Lemma byte_val_to_byte (z : Z) : byte_val (to_byte z) = z mod 256.
Proof.
  unfold to_byte, byte_val.
  pose proof (Z.mod_pos_bound z 256 ltac:(lia)) as Hz.
  destruct (Byte.of_N (Z.to_N (z mod 256))) as [b|] eqn:E.
  - apply Byte.to_of_N in E. rewrite E. lia.
  - apply Byte.of_N_None_iff in E. lia.
Qed.

Lemma byte_val_to_byte_small (z : Z) :
  0 <= z < 256 -> byte_val (to_byte z) = z.
Proof.
  intros Hz. rewrite byte_val_to_byte. apply Z.mod_small. exact Hz.
Qed.

Lemma be_bytes_length (w : nat) (z : Z) : length (be_bytes w z) = w.
Proof. induction w; simpl; congruence. Qed.

Lemma land_shiftl_small (a b n : Z) :
  0 <= n -> 0 <= b < 2 ^ n -> Z.land (Z.shiftl a n) b = 0.
Proof.
  intros Hn Hb. apply Z.bits_inj'. intros i Hi.
  rewrite Z.land_spec, Z.bits_0.
  destruct (Z.ltb_spec i n) as [Hlt | Hge].
  - rewrite Z.shiftl_spec_low by lia. reflexivity.
  - replace b with (b mod 2 ^ n) by (apply Z.mod_small; lia).
    rewrite Z.mod_pow2_bits_high by lia. apply andb_false_r.
Qed.

Lemma lor_shiftl_small (a b n : Z) :
  0 <= n -> 0 <= b < 2 ^ n -> Z.lor (Z.shiftl a n) b = a * 2 ^ n + b.
Proof.
  intros Hn Hb.
  pose proof (Z.add_lor_land (Z.shiftl a n) b) as Hadd.
  rewrite land_shiftl_small in Hadd by assumption.
  rewrite Z.shiftl_mul_pow2 in * by lia. lia.
Qed.

Lemma be_fold (w : nat) (z acc : Z) :
  fold_left (fun a b => Z.lor (Z.shiftl a 8) (byte_val b)) (be_bytes w z) acc
  = acc * 2 ^ (8 * Z.of_nat w) + z mod 2 ^ (8 * Z.of_nat w).
Proof.
  revert acc. induction w as [|w IH]; intros acc.
  - simpl. rewrite Z.mod_1_r. lia.
  - cbn [be_bytes fold_left]. rewrite IH, byte_val_to_byte.
    rewrite lor_shiftl_small
      by (pose proof (Z.mod_pos_bound (Z.shiftr z (8 * Z.of_nat w)) 256);
          lia).
    rewrite Z.shiftr_div_pow2 by lia.
    replace (8 * Z.of_nat (S w)) with (8 * Z.of_nat w + 8) by lia.
    rewrite Z.pow_add_r by lia.
    change (2 ^ 8) with 256.
    rewrite (Z.rem_mul_r z (2 ^ (8 * Z.of_nat w)) 256) by lia.
    lia.
Qed.

Lemma be_value_be_bytes (w : nat) (z : Z) :
  0 <= z < 2 ^ (8 * Z.of_nat w) -> be_value (be_bytes w z) = z.
Proof.
  intros Hz. unfold be_value. rewrite be_fold.
  rewrite Z.mod_small by exact Hz. lia.
Qed.

Lemma pack_int_ok (w : nat) (z : Z) :
  0 <= z < 2 ^ (8 * Z.of_nat w) ->
  struct.pack_int w z = Ok (be_bytes w z).
Proof.
  intros Hz. unfold struct.pack_int.
  destruct (Z.leb_spec 0 z); destruct (Z.ltb_spec z (2 ^ (8 * Z.of_nat w)));
    simpl; try lia; reflexivity.
Qed.

Lemma pack_B (z : Z) :
  0 <= z <= 255 -> struct.pack_int 1 z = Ok [to_byte z].
Proof.
  intros Hz. rewrite pack_int_ok; [reflexivity|].
  change (2 ^ (8 * Z.of_nat 1)) with 256. lia.
Qed.

Lemma pack_H (z : Z) :
  0 <= z <= 65535 -> struct.pack_int 2 z = Ok (be_bytes 2 z).
Proof.
  intros Hz. apply pack_int_ok.
  change (2 ^ (8 * Z.of_nat 2)) with 65536. lia.
Qed.

Lemma pack_I_cookie :
  struct.pack_int 4 MAGIC_COOKIE = Ok [xab; xcd; xdc; xba].
Proof. reflexivity. Qed.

(Task details): All entries are to be repeated exactly and completely.

(Task result):
Lemma byte_val_to_byte (z : Z) : byte_val (to_byte z) = z mod 256.
Proof.
  unfold to_byte, byte_val.
  pose proof (Z.mod_pos_bound z 256 ltac:(lia)) as Hz.
  destruct (Byte.of_N (Z.to_N (z mod 256))) as [b|] eqn:E.
  - apply Byte.to_of_N in E. rewrite E. lia.
  - apply Byte.of_N_None_iff in E. lia.
Qed.

Lemma byte_val_to_byte_small (z : Z) :
  0 <= z < 256 -> byte_val (to_byte z) = z.
Proof.
  intros Hz. rewrite byte_val_to_byte. apply Z.mod_small. exact Hz.
Qed.

Lemma be_bytes_length (w : nat) (z : Z) : length (be_bytes w z) = w.
Proof. induction w; simpl; congruence. Qed.

Lemma land_shiftl_small (a b n : Z) :
  0 <= n -> 0 <= b < 2 ^ n -> Z.land (Z.shiftl a n) b = 0.
Proof.
  intros Hn Hb. apply Z.bits_inj'. intros i Hi.
  rewrite Z.land_spec, Z.bits_0.
  destruct (Z.ltb_spec i n) as [Hlt | Hge].
  - rewrite Z.shiftl_spec_low by lia. reflexivity.
  - replace b with (b mod 2 ^ n) by (apply Z.mod_small; lia).
    rewrite Z.mod_pow2_bits_high by lia. apply andb_false_r.
Qed.

Lemma lor_shiftl_small (a b n : Z) :
  0 <= n -> 0 <= b < 2 ^ n -> Z.lor (Z.shiftl a n) b = a * 2 ^ n + b.
Proof.
  intros Hn Hb.
  pose proof (Z.add_lor_land (Z.shiftl a n) b) as Hadd.
  rewrite land_shiftl_small in Hadd by assumption.
  rewrite Z.shiftl_mul_pow2 in * by lia. lia.
Qed.

Lemma be_fold (w : nat) (z acc : Z) :
  fold_left (fun a b => Z.lor (Z.shiftl a 8) (byte_val b)) (be_bytes w z) acc
  = acc * 2 ^ (8 * Z.of_nat w) + z mod 2 ^ (8 * Z.of_nat w).
Proof.
  revert acc. induction w as [|w IH]; intros acc.
  - simpl. rewrite Z.mod_1_r. lia.
  - cbn [be_bytes fold_left]. rewrite IH, byte_val_to_byte.
    rewrite lor_shiftl_small
      by (pose proof (Z.mod_pos_bound (Z.shiftr z (8 * Z.of_nat w)) 256);
          lia).
    rewrite Z.shiftr_div_pow2 by lia.
    replace (8 * Z.of_nat (S w)) with (8 * Z.of_nat w + 8) by lia.
    rewrite Z.pow_add_r by lia.
    change (2 ^ 8) with 256.
    rewrite (Z.rem_mul_r z (2 ^ (8 * Z.of_nat w)) 256) by lia.
    lia.
Qed.

Lemma be_value_be_bytes (w : nat) (z : Z) :
  0 <= z < 2 ^ (8 * Z.of_nat w) -> be_value (be_bytes w z) = z.
Proof.
  intros Hz. unfold be_value. rewrite be_fold.
  rewrite Z.mod_small by exact Hz. lia.
Qed.

Lemma pack_int_ok (w : nat) (z : Z) :
  0 <= z < 2 ^ (8 * Z.of_nat w) ->
  struct.pack_int w z = Ok (be_bytes w z).
Proof.
  intros Hz. unfold struct.pack_int.
  destruct (Z.leb_spec 0 z); destruct (Z.ltb_spec z (2 ^ (8 * Z.of_nat w)));
    simpl; try lia; reflexivity.
Qed.

Lemma pack_B (z : Z) :
  0 <= z <= 255 -> struct.pack_int 1 z = Ok [to_byte z].
Proof.
  intros Hz. rewrite pack_int_ok; [reflexivity|].
  change (2 ^ (8 * Z.of_nat 1)) with 256. lia.
Qed.

Lemma pack_H (z : Z) :
  0 <= z <= 65535 -> struct.pack_int 2 z = Ok (be_bytes 2 z).
Proof.
  intros Hz. apply pack_int_ok.
  change (2 ^ (8 * Z.of_nat 2)) with 65536. lia.
Qed.

Lemma pack_I_cookie :
  struct.pack_int 4 MAGIC_COOKIE = Ok [xab; xcd; xdc; xba].
Proof. reflexivity. Qed.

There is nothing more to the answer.